◆ PROBLEM: Repeat exactly the lines from the first line of the records through the line containing "apply safe_bind. destruct (Z.of_nat", and nothing more.
══ DATA FOR ANALYSIS ══
Lemma mpsc_safe_send_wait self ladder g :
  sends self g → ladder_ok ladder →
  safe (send_wait self ladder) g (λ ladder' g', ladder_ok ladder' ∧ sends self g' ∧ vals g' = vals g).
Proof using Hok Hi.
  intros Hs Hl. unfold send_wait. rewrite (sn_shared _ _ Hs). pose proof (sn_open _ _ Hs) as Ho.
  assert (here g) as Hg by (by rewrite Ho). destruct (strategy sh).
  - apply safe_bind, (safe_hint ob); [done|]. by apply safe_ret.
  - by apply (safe_idle ob).
  - by apply (safe_idle ob).
  - apply safe_bind, (safe_prepare_wait ob); [apply waiting_in|done|].
    apply safe_bind, (safe_fence ob); [done|].
    apply safe_bind, (safe_load_claim sh Hok limit i tr c Hi); [done|]. intros a Ha.
    apply safe_bind, (safe_peek_head sh Hok limit i tr c); [done|]. intros h Hh.
    assert (∀ (retry : bool) g2, sends self g2 → vals g2 = vals g →
      safe (_ ← (if retry then mret tt else WaiterList_park (prod_waiters sh)); mret ladder) g2
        (λ ladder' g', ladder_ok ladder' ∧ sends self g' ∧ vals g' = vals g)) as Hend.
    { intros retry g2 Hs2 Hv2. apply safe_bind. destruct retry; [by apply safe_ret, safe_ret|].
      apply (safe_park ob); [by rewrite (sn_open _ _ Hs2)|by apply safe_ret]. }
    apply safe_bind. destruct (Z.of_nat a <? saturating_add (Z.of_nat h) (cap sh)); [by apply safe_ret, (Hend true)|].
    apply (safe_load_gone sh Hok limit i tr c Hi); [done|by apply (Hend false)|apply (Hend true); [by apply mpsc_sends_know|done]].
Qed.

Lemma mpsc_safe_send_loop fuel cas_fuel self ladder g v :
  sends self g → ladder_ok ladder → vals g = accepted tr → offered c = [v] →
  safe (send_loop fuel cas_fuel self v ladder) g (λ '(self', r) g', sends self' g' ∧
    match r with
    | Ok _ => vals g' = vals g ++ [v]
    | Err (SendErr w) => w = v ∧ vals g' = vals g ∧ gknow g' = true
    end).
Proof using Hok Hi.
  intros Hs Hl Hacc Hoff. assert (∃ l, l = vals g) as [l Hl'] by eauto. rewrite <-Hl'.
  revert self ladder g Hs Hl Hacc Hl'. induction fuel as [|fuel IH]; intros; [by apply safe_fuel|].
  cbn [send_loop]. apply safe_bind. eapply safe_mono; [by apply mpsc_safe_try_send|].
  intros [self' r] g' [Hs' Hr]. destruct r as [[]|[w|w]]; simpl in Hr.
  - apply safe_ret. split; [done|congruence].
  - destruct Hr as [-> Hv]. apply safe_bind. eapply safe_mono; [by apply mpsc_safe_send_wait|].
    intros ladder' g2 (Hl2 & Hs2 & Hv2). apply IH; [done|done|congruence..].
  - apply safe_ret. split; [done|]. destruct Hr as (-> & ? & ?). by split_and!; [|congruence|].
Qed.

(** Cloning: the new handle shares the ring and has seen nothing. *)
Lemma safe_Sender_clone self g :
  sends self g →
  safe (Sender_clone self) g (λ new g', new = MkSender sh 0 ∧ g' = with_clone Referenced g).
Proof using Hok Hi Hlim.
  intros [Hsh Hhd Ho Hsl Hcl]. unfold Sender_clone, Arc_clone. rewrite Hsh.
  apply safe_bind, (safe_clone_count sh Hok limit Hlim i tr c); [done..|]. intros _.
  apply safe_bind, safe_bind, (safe_clone_ref sh Hok limit Hlim i tr c); [done..|]. intros n Hn.
  rewrite (proj2 (Z.ltb_ge _ _)) by done. by apply safe_ret, safe_ret.
Qed.
End sender.

(** ** The receiver *)

Section receiver.
Context (i : tid) (tr : list (call T * event T)) (c : call T) (Hi : i = rx).
Abbreviation safe := (Logic.safe (MInvs sh limit) i tr c).
Abbreviation len g := (length (vals g)).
═══
◆ WRITTEN SOLUTION:
Lemma mpsc_safe_send_wait self ladder g :
  sends self g → ladder_ok ladder →
  safe (send_wait self ladder) g (λ ladder' g', ladder_ok ladder' ∧ sends self g' ∧ vals g' = vals g).
Proof using Hok Hi.
  intros Hs Hl. unfold send_wait. rewrite (sn_shared _ _ Hs). pose proof (sn_open _ _ Hs) as Ho.
  assert (here g) as Hg by (by rewrite Ho). destruct (strategy sh).
  - apply safe_bind, (safe_hint ob); [done|]. by apply safe_ret.
  - by apply (safe_idle ob).
  - by apply (safe_idle ob).
  - apply safe_bind, (safe_prepare_wait ob); [apply waiting_in|done|].
    apply safe_bind, (safe_fence ob); [done|].
    apply safe_bind, (safe_load_claim sh Hok limit i tr c Hi); [done|]. intros a Ha.
    apply safe_bind, (safe_peek_head sh Hok limit i tr c); [done|]. intros h Hh.
    assert (∀ (retry : bool) g2, sends self g2 → vals g2 = vals g →
      safe (_ ← (if retry then mret tt else WaiterList_park (prod_waiters sh)); mret ladder) g2
        (λ ladder' g', ladder_ok ladder' ∧ sends self g' ∧ vals g' = vals g)) as Hend.
    { intros retry g2 Hs2 Hv2. apply safe_bind. destruct retry; [by apply safe_ret, safe_ret|].
      apply (safe_park ob); [by rewrite (sn_open _ _ Hs2)|by apply safe_ret]. }
    apply safe_bind. destruct (Z.of_nat a <? saturating_add (Z.of_nat h) (cap sh)); [by apply safe_ret, (Hend true)|].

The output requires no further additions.